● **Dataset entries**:
========================================================================
(* ===== verification/LifecycleExamples.v ===== *)
(** * Executions of the controller

    Concrete runs against [Cluster]: a request from submission to completion,
    witnesses for the theorems of [LifecycleFacts], and the executions behind
    three findings (a stale cache lets two requests take one expired lock; a
    failed lease delete leaks the lock; the active gauge goes negative). *)

From S2P Require Import Prelude GoStd GoStrings Types Prog Kube Conditions Evaluation.
From S2P Require Import EvaluationFacts TargetURI AgentRequestController ControllerSpec ControllerRefines Cluster LifecycleFacts AuditTrail.
Import EvalExamples.

(** An evaluator that decides by the action, and library stand-ins. *)
Definition toy_evaluator : Evaluator := {|
  Evaluate := λ req _ _ _,
    let act := spec_Action (ar_Spec req) in
    Ok (if act ==? "delete" then mkRes ResultDeny DenialCodePolicyViolation "no deletes" []
        else if act ==? "scale" then mkRes ResultRequireApproval "" "ask first" []
        else mkRes ResultAllow "" "All policies passed" []) |}.

Definition toy_lib : KubeLib := {|
  SetControllerReference := λ owner _,
    Ok [mkOwner "AgentRequest" (om_Name owner) (om_UID owner) true];
  LabelSelectorAsSelector := λ sel, inr (λ ls, bool_decide (ls_MatchLabels sel ⊆ ls));
  JSONSchemaPropsV1 := unit; JSONSchemaProps := unit; SchemaValidator := unit;
  json_Unmarshal_schema := λ _, inr tt;
  Convert_JSONSchemaProps := λ _, inr tt;
  NewSchemaValidator := λ _, inr tt;
  json_Unmarshal_any := λ _, inr VNull;
  Validate := λ _ _, [] |}.

#[local] Existing Instance list_conditions.
#[local] Existing Instance toy_evaluator.
#[local] Existing Instance toy_lib.

Definition rec0 : AgentRequestReconciler := mkReconciler true 0 0 0 true false.
Definition nn (n : string) : NamespacedName := NN "default" n.
Definition uri : string := "k8s://prod/default/deployment/api".
Definition world0 (rs : list AgentRequest) : world :=
  mkWorld Second (list_to_map ((λ a, (key_of (ar_Meta a), a)) <$> rs)) ∅ [] ∅ ∅ ∅ 0 false.

(** The world after reconciling the requests in order. *)
Definition reconcile_all (fresh : bool) (ns : list string) (w : world) : world :=
  fold_left (λ w n, (exec fresh (Reconcile rec0 (nn n)) w).2) ns w.

Definition holders (w : world) : list (option string) :=
  lease_HolderIdentity ∘ snd <$> map_to_list (w_leases w).

Definition phase_of (w : world) (n : string) : option string := phase <$> w_ars w !! nn n.

(** What the gateway does to a request between reconciles. *)
Definition update (n : string) (f : AgentRequest → AgentRequest) (w : world) : world :=
  set_ars (alter f (nn n) (w_ars w)) w.
Definition signal (ty : string) (a : AgentRequest) : AgentRequest :=
  set_conditions (SetStatusCondition (conditions a) (cond ty ConditionTrue "Agent" "") Second) a.
Definition approve (a : AgentRequest) : AgentRequest :=
  set_ar_Spec (set_spec_HumanApproval (Some (mkHA "approved" "" 1 "bob")) (ar_Spec a)) a.

Definition pending (n act : string) : AgentRequest := req_ n "agent-1" act uri.

(** A request that needs approval: submitted, evaluated, waiting; approved by
    a human, locked; executing; completed, with the lock given back and the
    active gauge back at zero. *)
Example full_lifecycle :
  let w1 := reconcile_all true ["r1"; "r1"; "r1"]%string (world0 [pending "r1" "scale"]) in
  let w2 := reconcile_all true ["r1"]%string (update "r1" approve w1) in
  let w3 := reconcile_all true ["r1"]%string (update "r1" (signal ConditionExecuting) w2) in
  let w4 := reconcile_all true ["r1"]%string (update "r1" (signal ConditionCompleted) w3) in
  phase_of w1 "r1" = Some PhasePending ∧ w_leases w1 = ∅ ∧
  phase_of w2 "r1" = Some PhaseApproved ∧ holders w2 = [Some "agent-1/r1"%string] ∧
  phase_of w3 "r1" = Some PhaseExecuting ∧ phase_of w4 "r1" = Some PhaseCompleted ∧
  w_leases w4 = ∅ ∧ w_active w4 = 0 ∧ size (w_audits w4) = 7%nat.
Proof. vm_compute. repeat split; reflexivity. Qed.

(** ** A trace to cite

    The second reconcile of a request that policy allows: evaluation, lock,
    approval. *)

Definition w_allowed : world := reconcile_all true ["r1"]%string (world0 [pending "r1" "read"]).
Definition trace_of (w : world) : list (event ctl) := (exec true (Reconcile rec0 (nn "r1")) w).1.1.
Definition trace1 : list (event ctl) := Eval vm_compute in trace_of w_allowed.

(** Others: an expired lease is taken over; policy denies; the agent is late. *)
Definition expired_lease : Lease :=
  set_lease_HolderIdentity (Some "old/gone"%string) (new_lease rec0 (pending "r1" "read") 0 0).
Definition put_lease (l : Lease) (w : world) : world :=
  sync (set_leases (<[key_of (lease_Meta l) := l]> (w_leases w)) w).

Definition w_contended : world := set_now Hour (put_lease expired_lease w_allowed).
Definition trace2 : list (event ctl) := Eval vm_compute in trace_of w_contended.
Definition w_denied : world := reconcile_all true ["r1"]%string (world0 [pending "r1" "delete"]).
Definition trace3 : list (event ctl) := Eval vm_compute in trace_of w_denied.
Definition w_late : world :=
  set_now Hour (reconcile_all true ["r1"]%string
    (update "r1" (signal ConditionExecuting) (reconcile_all true ["r1"]%string w_allowed))).
Definition trace4 : list (event ctl) := Eval vm_compute in trace_of w_late.

Lemma trace1_eq : trace1 = trace_of w_allowed.
Proof. vm_compute. reflexivity. Qed.
Lemma trace2_eq : trace2 = trace_of w_contended.
Proof. vm_compute. reflexivity. Qed.
Lemma trace3_eq : trace3 = trace_of w_denied.
Proof. vm_compute. reflexivity. Qed.
Lemma trace4_eq : trace4 = trace_of w_late.
Proof. vm_compute. reflexivity. Qed.

(** The call at a position of a trace. *)
Definition call_at (t : list (event ctl)) (n : nat) : call :=
  match t !! n with Some e => ev_call (S:=ctl) e | None => CNow end.

Lemma reaches_at r req t n a :
  runs (Reconcile r req) t a → bool_decide (Forall faithful t) = true → (n <? length t)%nat = true →
  reaches r req (take n t) (call_at t n).
Proof.
  intros Hr Hf%bool_decide_eq_true Hn%Nat.ltb_lt.
  destruct (lookup_lt_is_Some_2 t n Hn) as [[c x] He].
  unfold call_at. rewrite He. split; [by apply Forall_take|].
  exists x, (drop (S n) t). cbn [ev_call]. rewrite (take_drop_middle t n (Ev c x) He).
  apply (runs_emits _ t [] a). by rewrite app_nil_r.
Qed.

Lemma trace_reaches t w n :
  t = trace_of w → bool_decide (Forall faithful t) = true → (n <? length t)%nat = true →
  reaches rec0 (nn "r1") (take n t) (call_at t n).
Proof. intros Ht Hf Hn. eapply reaches_at; [rewrite Ht; apply exec_runs|exact Hf|exact Hn]. Qed.

(** The objects of the patch at a position. *)
Definition base_at (t : list (event ctl)) (n : nat) : AgentRequest :=
  match call_at t n with CPatchARStatus b _ => b | _ => example_req end.
Definition new_at (t : list (event ctl)) (n : nat) : AgentRequest :=
  match call_at t n with CPatchARStatus _ a => a | _ => example_req end.
Definition is_patch (t : list (event ctl)) (n : nat) : bool :=
  match call_at t n with CPatchARStatus _ _ => true | _ => false end.

Lemma reaches_patch t w n :
  t = trace_of w → bool_decide (Forall faithful t) = true → (n <? length t)%nat = true →
  is_patch t n = true →
  reaches rec0 (nn "r1") (take n t) (CPatchARStatus (base_at t n) (new_at t n)).
Proof.
  intros Ht Hf Hn Hp. pose proof (trace_reaches t w n Ht Hf Hn) as Hr.
  unfold is_patch, base_at, new_at in *. by destruct (call_at t n).
Qed.

(** ** Three executions that show a flaw *)

(** With an informer that lags behind one write, two requests for the same
    target are both approved on the same expired lease: the take-over reads
    the lease from the cache and patches it without a precondition. *)
Example stale_cache_double_lock :
  let w := set_now Hour (put_lease expired_lease
             (reconcile_all true ["r1"; "r2"]%string (world0 [pending "r1" "read"; pending "r2" "read"]))) in
  let w' := reconcile_all false ["r1"; "r2"]%string w in
  phase_of w' "r1" = Some PhaseApproved ∧ phase_of w' "r2" = Some PhaseApproved ∧
  size (w_leases w') = 1%nat.
Proof. vm_compute. repeat split; reflexivity. Qed.

(** When the lease cannot be deleted after the request was patched to
    Completed, no later reconcile releases the lock: terminal requests are
    left alone. *)
Example lock_leaks_when_release_fails :
  let w1 := reconcile_all true ["r1"; "r1"]%string (world0 [pending "r1" "read"]) in
  let w2 := set_delete_fails true (update "r1" (signal ConditionCompleted) w1) in
  let w3 := set_delete_fails false (reconcile_all true ["r1"]%string w2) in
  let w4 := reconcile_all true ["r1"; "r1"]%string w3 in
  phase_of w4 "r1" = Some PhaseCompleted ∧ holders w4 = [Some "agent-1/r1"%string].
Proof. vm_compute. repeat split; reflexivity. Qed.

(** A request whose GovernedResource is gone before its first reconcile is
    counted out of the active gauge without ever having been counted in. *)
Example active_gauge_negative :
  let a := set_ar_Spec (set_spec_GovernedResourceRef (Some (mkGRRef "gone" 1)) (ar_Spec (pending "r1" "read")))
             (pending "r1" "read") in
  let w := reconcile_all true ["r1"]%string (world0 [a]) in
  phase_of w "r1" = Some PhaseDenied ∧ w_active w = -1.
Proof. vm_compute. repeat split; reflexivity. Qed.

(** ** Witnesses *)

Ltac patch_of t w n E :=
  apply (reaches_patch t w n E); vm_compute; reflexivity.

Lemma approve_reached :
  reaches rec0 (nn "r1") (take 15 trace1) (CPatchARStatus (base_at trace1 15) (new_at trace1 15)).
Proof. patch_of trace1 w_allowed 15%nat trace1_eq. Qed.

Lemma deny_reached :
  reaches rec0 (nn "r1") (take 11 trace3) (CPatchARStatus (base_at trace3 11) (new_at trace3 11)).
Proof. patch_of trace3 w_denied 11%nat trace3_eq. Qed.

Lemma fail_reached :
  reaches rec0 (nn "r1") (take 7 trace4) (CPatchARStatus (base_at trace4 7) (new_at trace4 7)).
Proof. patch_of trace4 w_late 7%nat trace4_eq. Qed.

Lemma take_over_reached : reaches rec0 (nn "r1") (take 16 trace2) (call_at trace2 16).
Proof. apply (trace_reaches trace2 w_contended 16 trace2_eq); vm_compute; reflexivity. Qed.

(** The lease before and after the take-over. *)
Definition lease_before : Lease :=
  match call_at trace2 16 with CPatchLease l _ => l | _ => expired_lease end.
Definition lease_after : Lease :=
  match call_at trace2 16 with CPatchLease _ l => l | _ => expired_lease end.

Lemma reconcile_refines_witness :
  allowed rec0 (take 15 trace1) (CPatchARStatus (base_at trace1 15) (new_at trace1 15)).
Proof. apply (reconcile_refines rec0 (nn "r1")). exact approve_reached. Defined.

Lemma reconcile_phase_steps_witness :
  lifecycle (phase (base_at trace1 15)) (phase (new_at trace1 15)) ∧
  terminal (phase (base_at trace1 15)) = false.
Proof. apply (reconcile_phase_steps rec0 (nn "r1") (take 15 trace1)). exact approve_reached. Defined.

Lemma approved_only_with_lock_witness :
  cleared rec0 (take 15 trace1) (base_at trace1 15) ∧ holds_lock rec0 (take 15 trace1) (base_at trace1 15).
Proof.
  apply (approved_only_with_lock rec0 (nn "r1") (take 15 trace1) (base_at trace1 15) (new_at trace1 15)).
  - exact approve_reached.
  - vm_compute. reflexivity.
Defined.

Lemma status_write_frame_witness :
  ∃ p cs d pc, new_at trace4 7 =
    upd_status (λ s, set_st_Phase p (set_st_Conditions cs
      (set_st_Denial d (set_st_ProviderContext pc s)))) (base_at trace4 7).
Proof. apply (status_write_frame rec0 (nn "r1") (take 7 trace4)). exact fail_reached. Defined.

Lemma no_renewal_while_executing_witness :
  ∃ a, about (take 16 trace2) a ∧ (phase a = PhaseApproved ∨ phase a = PhasePending).
Proof.
  apply (no_renewal_while_executing rec0 (nn "r1") (take 16 trace2) lease_before lease_after).
  exact take_over_reached.
Defined.

Lemma denial_explained_witness :
  ∃ d, st_Denial (ar_Status (new_at trace3 11)) = Some d ∧
       denial_reason rec0 (take 11 trace3) (base_at trace3 11) (dn_Code d).
Proof.
  apply (denial_explained rec0 (nn "r1")).
  - exact deny_reached.
  - vm_compute. reflexivity.
Defined.

Lemma failure_explained_witness :
  failure_reason rec0 (take 7 trace4) (base_at trace4 7) (phase (new_at trace4 7)).
Proof.
  apply (failure_explained rec0 (nn "r1")).
  - exact fail_reached.
  - left. vm_compute. reflexivity.
Defined.

Lemma lease_never_stolen_witness :
  (∃ a, lease_HolderIdentity lease_before = Some (holder_of a) ∧
        lease_HolderIdentity lease_after = lease_HolderIdentity lease_before ∧
        phase a = PhaseApproved ∧ read (take 16 trace2) a ∧
        seen (take 16 trace2) (CGetLease Cached (lease_key a)) (Ok lease_before)) ∨
  (∃ now a, seen (take 16 trace2) CNow now ∧ lease_expired_at lease_before now = Some true ∧
        lease_HolderIdentity lease_after = Some (holder_of a) ∧ cleared rec0 (take 16 trace2) a).
Proof.
  apply (lease_never_stolen rec0 (nn "r1") (take 16 trace2) lease_before lease_after).
  exact take_over_reached.
Defined.

(** What the server stored for the patch at a position. *)
Definition stored_at (t : list (event ctl)) (n : nat) : AgentRequest :=
  match t !! n with
  | Some (Ev c x) =>
      match c return resp c → AgentRequest with
      | CPatchARStatus _ _ => λ x, match x with Ok a => a | Err _ => example_req end
      | _ => λ _, example_req
      end x
  | None => example_req
  end.

Lemma phase_changes_audited_witness : recorded trace1 (base_at trace1 15) (new_at trace1 15).
Proof.
  apply (phase_changes_audited rec0 (nn "r1") trace1 Result0 _ _ (stored_at trace1 15)).
  - pose proof (exec_runs true (Reconcile rec0 (nn "r1")) w_allowed) as Hr.
    change (exec true (Reconcile rec0 (nn "r1")) w_allowed).1.1 with (trace_of w_allowed) in Hr.
    rewrite <- trace1_eq in Hr.
    assert ((exec true (Reconcile rec0 (nn "r1")) w_allowed).1.2 = Ok Result0) as E
      by (vm_compute; reflexivity).
    rewrite E in Hr. exact Hr.
  - apply (bool_decide_eq_true_1 (Forall faithful trace1)). vm_compute. reflexivity.
  - apply (list_elem_of_lookup_2 trace1 15). vm_compute. reflexivity.
  - vm_compute. discriminate.
Defined.

Definition example_audit : AuditRecord :=
  audit_record (pending "r1" "read") AuditEventRequestSubmitted "" PhasePending ∅ 0.
Definition refused : event ctl := Ev (S:=ctl) (CCreateAudit example_audit) (Err (EApi Conflict)).
Definition on_server : event ctl := Ev (S:=ctl) (CCreateAudit example_audit) (Err (EApi AlreadyExists)).

Lemma audit_retry_bounded_witness :
  Exists accepted_event [refused; refused; on_server].
Proof.
  apply (audit_retry_bounded example_audit [refused; refused; on_server] (Ok tt)); [|reflexivity].
  exists (Err (EApi Conflict)), [refused; on_server]. split; [reflexivity|].
  exists (Err (EApi Conflict)), [on_server]. split; [reflexivity|].
  exists (Err (EApi AlreadyExists)), []. split; [reflexivity|]. split; reflexivity.
Defined.

(** The first reconcile of a request whose agent may not execute. *)
Definition untrusted : AgentRequest :=
  let a := pending "r1" "read" in
  let m := ar_Meta a in
  set_ar_Meta (mkMeta (om_Name m) (om_GenerateName m) (om_Namespace m) (om_UID m) (om_Labels m)
    {[ AnnotationCanExecute := "false"%string ]} (om_Generation m) (om_ResourceVersion m)
    (om_CreationTimestamp m) (om_DeletionTimestamp m) (om_Finalizers m) (om_OwnerReferences m))
    (set_phase "" a).
Definition trace5 : list (event ctl) := Eval vm_compute in trace_of (world0 [untrusted]).

Lemma trace5_eq : trace5 = trace_of (world0 [untrusted]).
Proof. vm_compute. reflexivity. Qed.

Lemma untrusted_never_executes_witness : executable (phase (new_at trace5 4)) = false.
Proof.
  apply (untrusted_never_executes rec0 (nn "r1") (take 4 trace5) (base_at trace5 4)).
  - patch_of trace5 (world0 [untrusted]) 4%nat trace5_eq.
  - left. vm_compute. reflexivity.
  - vm_compute. reflexivity.
Defined.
========================================================================
● **Task**:
All lines with the word "seen" are needed; pull them from the entries and copy each.

● **Answer section**:
        seen (take 16 trace2) (CGetLease Cached (lease_key a)) (Ok lease_before)) ∨
  (∃ now a, seen (take 16 trace2) CNow now ∧ lease_expired_at lease_before now = Some true ∧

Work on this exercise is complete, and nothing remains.